Ditemani Musa, aku menyusuri jalan setapak, melewati ladang, melewati pasar, dan menyebrangi sungai kecil. Pasar adalah godaan terbesar, saat melewati pasar, aku dan Musa sering kali berhenti di tempat toko mainan, melihat mainan-mainan bagus dari luar toko. Saat matahari mulai meninggi pasar akan menjadi sangat padat, sulit sekali mencari jalan untuk sampai di ujung pasar.
Merah putih berkibar anggun di ujung bambu yang ditancapkan di tanah lapangan sekolah. Semua murid SD Darah Juang yang jumlahnya tak lebih dari lima puluh
berbaris rapih memberi hormat pada sang merah putih. Dan yang penting dari upacara hari senin adalah kalimat-kalimat sakti Bu Tini. Bu Tini adalah guru kami yang sudah hampir tiga puluh tahun mengabdi untuk SD Darah Juang.

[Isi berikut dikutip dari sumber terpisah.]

(* ===== verification/Schedfreq.v ===== *)
(** * src/schedfreq.c

    [wk-schedfreq]: force a high rate of context switches.  With the library
    [sems] the threads pass a token around a ring of semaphores; with
    [nanosleep] each thread sleeps for no time.  The ring is a state machine;
    the command line and the sleeping worker are programs. *)

From S2P Require Import Prelude CInt CString Libc CFloat Utils Getopt Sched.

Local Open Scope string_scope.
Local Open Scope list_scope.
Local Open Scope Z_scope.

Definition DEFAULT_THREAD : Z := 2.
Definition DEFAULT_REPEAT : Z := 1000000.
Definition DEFAULT_LIB : string := "sems".
Definition progname : string := "wk-schedfreq".

(** ** Libraries and the command line *)

Inductive lib_def := | Sems | Nanosleep_lib.

Definition libs : list (string * lib_def) := [("sems", Sems); ("nanosleep", Nanosleep_lib)].

Definition get_lib (name : string) : option lib_def :=
  match List.find (fun l => String.eqb name l.1) libs with Some l => Some l.2 | None => None end.

Record experiment := Experiment { lib : option lib_def; n : Z; repeat : Z }.

Definition usage {A} : prog A := usage_text
  [("Usage: %s [OPTIONS] [COMMAND]" +:+ NL, [PStr (Some progname)]);
   (NL +:+ "Options:" +:+ NL +:+ NL, []);
   ("--thread N       number of threads to be spawned (default = 2)" +:+ NL, []);
   ("--repeat         number of repetitions" +:+ NL, []);
   ("--lib            library to use [ sems | nanosleep ]" +:+ NL, []);
   ("--verbose        be verbose" +:+ NL, []);
   ("--help           print this message and exit" +:+ NL, []);
   (NL, [])].

Definition optstring : string := "hvr:t:l:".
Definition options : list option_ :=
  [Option_ "help" false "h"; Option_ "repeat" true "r"; Option_ "thread" true "t";
   Option_ "lib" true "l"; Option_ "verbose" false "v"].

Definition parse_opt (f : found) (e : experiment) : prog experiment :=
  match opt f with
  | "r"%char => with_arg f (fun a => Ret (Experiment (lib e) (n e) (atoi a)))
  | "t"%char => with_arg f (fun a => Ret (Experiment (lib e) (atoi a) (repeat e)))
  | "l"%char => with_arg f (fun a => Ret (Experiment (get_lib a) (n e) (repeat e)))
  | _ => usage
  end.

Ada tiga
guru dan satu kepala sekolah di SD Darah Juang. Dua guru lainnya adalah Pak Ram dan Bu Jei yang hanya mengajar di hari tertentu, sisanya di Kota. Bu Tini bukan PNS, puluhan kali beliau mengikuti seleksi namun tidak pernah lolos.

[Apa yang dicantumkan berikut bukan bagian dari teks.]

Lemma run_experiment {W} (h : handler W) f fuel o fd w :
  client_env h f -> 0 <= repeat o <= INT_MAX ->
  exists w' tr, run (traced h) (rpc_experiment (S fuel) o fd) (w, []) = (Done 0, (w', tr))
    /\ sent fd tr = map encode (requests o)
    /\ Z.of_nat (length (clock_readings tr)) = repeat o
    /\ moments fd tr = turns (clock_readings tr) (requests o)
    /\ lines f tr = map (gap_line (clock_readings tr)) (seqZ 0 (repeat o - 1)).
Proof.
  intros Henv Hrep. pose proof Henv as [Hm Ho _ _ _]. unfold rpc_experiment, alloc_data. step_run.
  rewrite (u64_id (repeat o)) by clia. unfold sizeof_timespec. rewrite u64_id by clia.
  destruct (Hm (repeat o * 16) w) as [p ->]. step_run.
  rewrite Z.div_mul by done.
  match goal with |- context [run _ (for_ ?n 0 ?b (BArr p ?l)) (?w0, ?tr0)] =>
    destruct (run_for_invariant (traced h) (fun i d '(w, tr) => exists tr', tr = tr0 ++ tr'
      /\ d = BArr p (clock_readings tr' ++ drop (Z.to_nat i) l)
      /\ length (clock_readings tr') = Z.to_nat i
      /\ sent fd tr' = map encode (map (request o) (seqZ 0 i))
      /\ moments fd tr' = turns (clock_readings tr') (map (request o) (seqZ 0 i)) /\ lines f tr' = [])
      b n 0 (BArr p l) (w0, tr0)) as (d & [w1 tr1] & -> & tr' & -> & -> & Hl & Hsent & Hclk & Hlines)
  end.
  - intros j d [w1 tr1] Hj (tr' & -> & -> & Hl & Hsent & Hclk & Hlines). step_run.
    set (t := (h timespec _ w1).1). set (w2 := (h timespec _ w1).2).
    replace (store_ts _ j t) with (store_ts (BArr p (clock_readings tr' ++ drop (length (clock_readings tr'))
      (replicate (Z.to_nat (repeat o)) (Timespec 0 0)))) (Z.of_nat (length (clock_readings tr'))) t)
      by (rewrite Hl, Z2Nat.id by lia; done).
    rewrite store_ts_append by (rewrite length_replicate; lia). step_run.
    edestruct (run_rpc_command h f fuel o fd (request o j) zero_message w2) as (r & w3 & tr3 & -> & S3 & L3 & C3 & M3); [done|].
    step_run. do 2 eexists. split; [reflexivity|].
    eexists. rewrite <- !app_assoc. split; [reflexivity|].
    rewrite !clock_readings_app, !sent_app, !moments_app, !lines_app, C3, S3, L3, M3,
      Hsent, Hclk, Hlines, app_nil_r.
    replace (Z.to_nat (j + 1)) with (S (length (clock_readings tr'))) by lia.
    split; [by rewrite <- app_assoc|]. split; [rewrite length_app; cbn; lia|].
    replace (j + 1) with (Z.of_nat (S (Z.to_nat j))) by lia.
    rewrite seqZ_S, !map_app, Z2Nat.id by lia. split; [done|]. split; [|done].
    rewrite turns_app by (rewrite length_map, length_seqZ; lia). done.
  - exists []. by rewrite app_nil_r.
  - step_run. rewrite Z.add_0_l in *. rewrite Nat2Z.id in Hl.
    rewrite Z2Nat.id in * by lia.
    rewrite drop_ge by (rewrite length_replicate; lia). rewrite app_nil_r.
    case_if.
    + step_run. rewrite Ho. step_run. rewrite s32_id by clia.
      match goal with |- context [run _ (for_ _ 0 _ tt) (?w2, ?tr2)] =>
        destruct (run_gap_lines h fd f p (clock_readings tr') (repeat o - 1) w2 tr2)
          as (w3 & tr3 & Hr & S3 & C3 & M3 & L3); [lia|lia|] end.
      rewrite Hr. step_run. do 2 eexists. split; [reflexivity|].
      rewrite !sent_app, !moments_app, !clock_readings_app, !lines_app, 
        M3, Hsent, Hclk, Hlines, S3, C3, L3. cbn.
      rewrite !app_nil_r. split; [done|]. split; [lia|done].
    + step_run. do 2 eexists. split; [reflexivity|].
      rewrite !sent_app, !moments_app, !clock_readings_app, !lines_app, Hsent, Hclk, Hlines. cbn.
      split; [done|]. split; [lia|]. split; [done|]. by rewrite seqZ_nil by lia.
Qed.

(** ** Theorems *)

(** (C17) A session of the server: over a connection that delivers the
    requests whole and in order, the [do ... while] loop terminates (one turn
    of fuel per request and one more); every request is answered in order with
    [ret] set to 42 and nothing else changed, and the work done is exactly
    what the requests ask for, an unsigned product for [HOG] and a normalised
    delay for [SLEEP]; a connection that ends while [cnt] is still positive
    makes the server serve one message of zeros more. *)
Theorem rpc_session_correct {W} (h : handler W) (fd count : Z) (inbox outbox : W -> list message)
    (fuel : nat) (w : W) `{!Connection h fd inbox outbox} (Hints : Forall in_ints (inbox w))
    (Hf : (length (inbox w) < fuel)%nat) :
  exists w' tr, run (traced h) (session fuel count fd) (w, []) = (Done tt, (w', tr))
    /\ outbox w' = outbox w ++ map answer (served (inbox w))
    /\ works tr = concat (map (cost count) (served (inbox w))).
Proof.
  destruct (run_session h fd inbox outbox count fuel w [] Hints Hf) as (w' & tr & Hr & Hw & Ho).
  by exists w', tr.
Qed.

(** A socket whose world is the two queues. *)
Definition queue_socket (fd : Z) : handler (list message * list message) := fun X e w =>
  match e in sys X return X * (list message * list message) with
  | Read fd' n =>
      if fd' =? fd then
        match w.1 with [] => ((0, []), w) | m :: l => ((16, encode m), (l, w.2)) end
      else ((0, []), w)
  | Write fd' b => if fd' =? fd then (16, (w.1, w.2 ++ [decode b])) else (0, w)
  | e => (default_answer e, w)
  end.

#[export] Instance queue_socket_connection fd : Connection (queue_socket fd) fd fst snd.
Proof.
  split.
  - intros [i o]. cbn. rewrite Z.eqb_refl. destruct i as [|m i]; eexists; split; try reflexivity; done.
  - intros [i o] m Hm. cbn -[encode]. rewrite Z.eqb_refl, decode_encode by done.
    do 2 eexists. split; [reflexivity|]. done.
  - intros X e w He. destruct e; try done; cbn in *; by rewrite He.
Qed.

Theorem rpc_session_correct_witness :
  exists w' tr, run (traced (queue_socket 4)) (session 3 1000 4)
    (([Message RPC_HOG 2 2 0; Message RPC_PING 0 0 0], []), []) = (Done tt, (w', tr))
    /\ w'.2 = [Message RPC_HOG 2 2 42; Message RPC_PING 0 0 42] /\ works tr = [Hogged 2000].
Proof.
  destruct (rpc_session_correct (queue_socket 4) 4 1000 fst snd 3
    ([Message RPC_HOG 2 2 0; Message RPC_PING 0 0 0], [])) as (w' & tr & Hr & Ho & Hw).
  - repeat constructor; vm_compute; intuition discriminate.
  - vm_compute. lia.
  - exists w', tr. split; [exact Hr|]. split; [rewrite Ho; reflexivity|rewrite Hw; reflexivity].
Defined.

(** (C19) The client: when its calls succeed, [rpc_experiment] sends exactly
    [repeat] requests, in order, with [cnt] counting down from [repeat] to 1,
    in turns of a reading of the clock, a request and one read of the answer,
    in this order, so that each request is sent after its reading and before
    the next one.  It writes the [repeat - 1] gaps between consecutive
    readings, one line each, and returns 0. *)
Theorem rpc_experiment_correct {W} (h : handler W) (f fd : Z) (fuel : nat) (o : opts) (w : W)
    (Henv : client_env h f) (Hrep : 0 <= repeat o <= INT_MAX) :
  exists w' tr, run (traced h) (rpc_experiment (S fuel) o fd) (w, []) = (Done 0, (w', tr))
    /\ sent fd tr = map encode (requests o)
    /\ map cnt (requests o) = map (fun i => repeat o - i) (seqZ 0 (repeat o))
    /\ Z.of_nat (length (clock_readings tr)) = repeat o
    /\ moments fd tr = turns (clock_readings tr) (requests o)
    /\ lines f tr = map (gap_line (clock_readings tr)) (seqZ 0 (repeat o - 1)).
Proof.
  destruct (run_experiment h f fuel o fd w Henv Hrep) as (w' & tr & Hr & S & C & A & L).
  exists w', tr. split_and!; try done. unfold requests. rewrite map_map. apply map_ext_in.
  intros i Hi. apply list_elem_of_In, elem_of_seqZ in Hi. cbn. apply s32_id. clia.
Qed.

Theorem rpc_experiment_correct_witness :
  exists w' tr, run (traced default_handler)
    (rpc_experiment 1 (Opts 0 10 RPC_SLEEP 0 (Some "localhost") 9876 0 3 0) 5) (tt, [])
    = (Done 0, (w', tr)) /\ length (clock_readings tr) = 3%nat /\ length (moments 5 tr) = 9%nat.
Proof.
  destruct (rpc_experiment_correct default_handler 1 5 0
    (Opts 0 10 RPC_SLEEP 0 (Some "localhost") 9876 0 3 0) tt) as (w' & tr & Hr & _ & _ & C & A & _).
  - split; intros; try (by exists 1); try (vm_compute; discriminate); [reflexivity|].
    cbn. lia.
  - vm_compute. intuition discriminate.
  - exists w', tr. split; [exact Hr|]. cbn [repeat] in C. split; [lia|]. rewrite A.
    destruct (clock_readings tr) as [|? [|? [|? [|? ?]]]]; (done || cbn in C; lia).
Defined.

Aku senang dengan Bu Tini, dengan keterbatasan yang ada Bu Tini setia mengajar walaupun tak jarang digaji dengan beras, buah-buahan, atau hasil tani lainnya.

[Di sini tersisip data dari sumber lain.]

(* ===== verification/Perfuser.v ===== *)
(** * src/perfuser.c

    [wk-perfuser]: the overhead of performance counters that signal every
    [period] instructions, and of unwinding the stack.  A worker thread
    touches only its own [struct counter], so the model runs the body of
    thread [i] where [main] joins it; the signals that arrive during its busy
    loop are the environment's. *)

From S2P Require Import Prelude CInt CString Libc CFloat Notes Utils Getopt Calibrate.

Local Open Scope string_scope.
Local Open Scope list_scope.
Local Open Scope Z_scope.

(** ** Constants *)

Definition DISABLE_NONE : Z := 0.
Definition DISABLE_EARLY : Z := 1.
Definition DISABLE_LATE : Z := 2.
Definition DISABLE_LAST : Z := 3.

Definition UNW_TYPE_NONE : Z := 0.
Definition UNW_TYPE_OFFLINE : Z := 1.
Definition UNW_TYPE_OFFLINE_FAST : Z := 2.
Definition UNW_TYPE_BACKTRACE : Z := 3.
Definition UNW_TYPE_MEMCPY : Z := 4.
Definition UNW_TYPE_LAST : Z := 5.
Definition UNW_TYPE_ONLINE : Z := 6.

Definition MAX_DEPTH : Z := 100.
Definition DEFAULT_THREAD : Z := 1.
Definition DEFAULT_REPEAT : Z := 1.
Definition DEFAULT_DRYRUN : Z := 0.
Definition DEFAULT_UNWIND : Z := UNW_TYPE_ONLINE.
Definition DEFAULT_DEPTH : Z := 25.
Definition DEFAULT_ITER_MAIN : Z := 1000000.
Definition DEFAULT_ITER_OVERHEAD : Z := 1.
Definition DEFAULT_DISABLE : Z := DISABLE_EARLY.
Definition DEFAULT_PERIOD : Z := 10000.
Definition progname : string := "wk-perfuser".

(** ** Data *)

(** [struct exp] by its row in [exps]; all share [before_run] and
    [after_run]. *)
Inductive exp :=
  | Handler_work | Sampling_overhead | Unwind_all | Unwind_one | Perf_event_open_exp | Perf_ioctl.

Record counter := Counter { rank : Z; fd : Z; tid : Z; hits : Z }.

(** [done] is the static flag of [do_unwind_overhead_one]. *)
Record args := Args {
  nr_thread : Z; repeat : Z; exp_ : option exp; iter_overhead : Z; iter_main : Z;
  disable : Z; period : Z; dryrun : Z; unwind_type : Z; unwind_depth : Z;
  attr : perf_event_attr; out : Z; counters : list counter; t1 : timespec; t2 : timespec;
  iter_1ms : Z; done : Z
}.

"Kita boleh miskin harta, tapi jangan miskin ilmu apalagi miskin iman."
Begitu kalimat penutup dari Bu Tini. Upacara sudah selesai. Lonceng tanda masuk berbunyi. Semua murid berebut masuk kelas. Di sekolahku, hanya ada dua ruang
kelas. Kelas satu sampai tiga digabung dalam satu ruang kelas. Pun begitu dengan kelas empat sampai enam. Dalam ruangan dibatasi dengan sekat yang membatasi masing-masing kelas. Bu Tini pertama kali akan masuk ke kelasku di lima belas menit pertama. Lalu ke kelas lima selanjutnya ke kelas empat.
Tak perlu menyebut nama untuk mengabsen karena jumlah murid di kelas enam masih dapat dihitung jari. Dengan melihat seisi kelas sekilas Bu Tini sudah tau siapa yang tidak hadir.
"Kemana Ridho?" tanya Bu Tini
"Tadi saya ketemu Ridho di pasar, Bu. Sedang membantu orangtuanya berjualan." jawab Lanang teman sebangku Ridho.
Resah tentu jika satu dari dua belas muridnya tidak masuk sekolah, apalagi kelas enam akan menjalani ujian nasional. Bu Tini adalah orang paling sibuk jika ada satu muridnya yang tidak masuk sekolah, mendatangi orang tua murid, membujuk agar anaknya dibolehkan pergi sekolah. Gurat lelah terlihat jelas di wajahnya, namun semua sirna demi melihat semangat muridnya untuk datang sekolah.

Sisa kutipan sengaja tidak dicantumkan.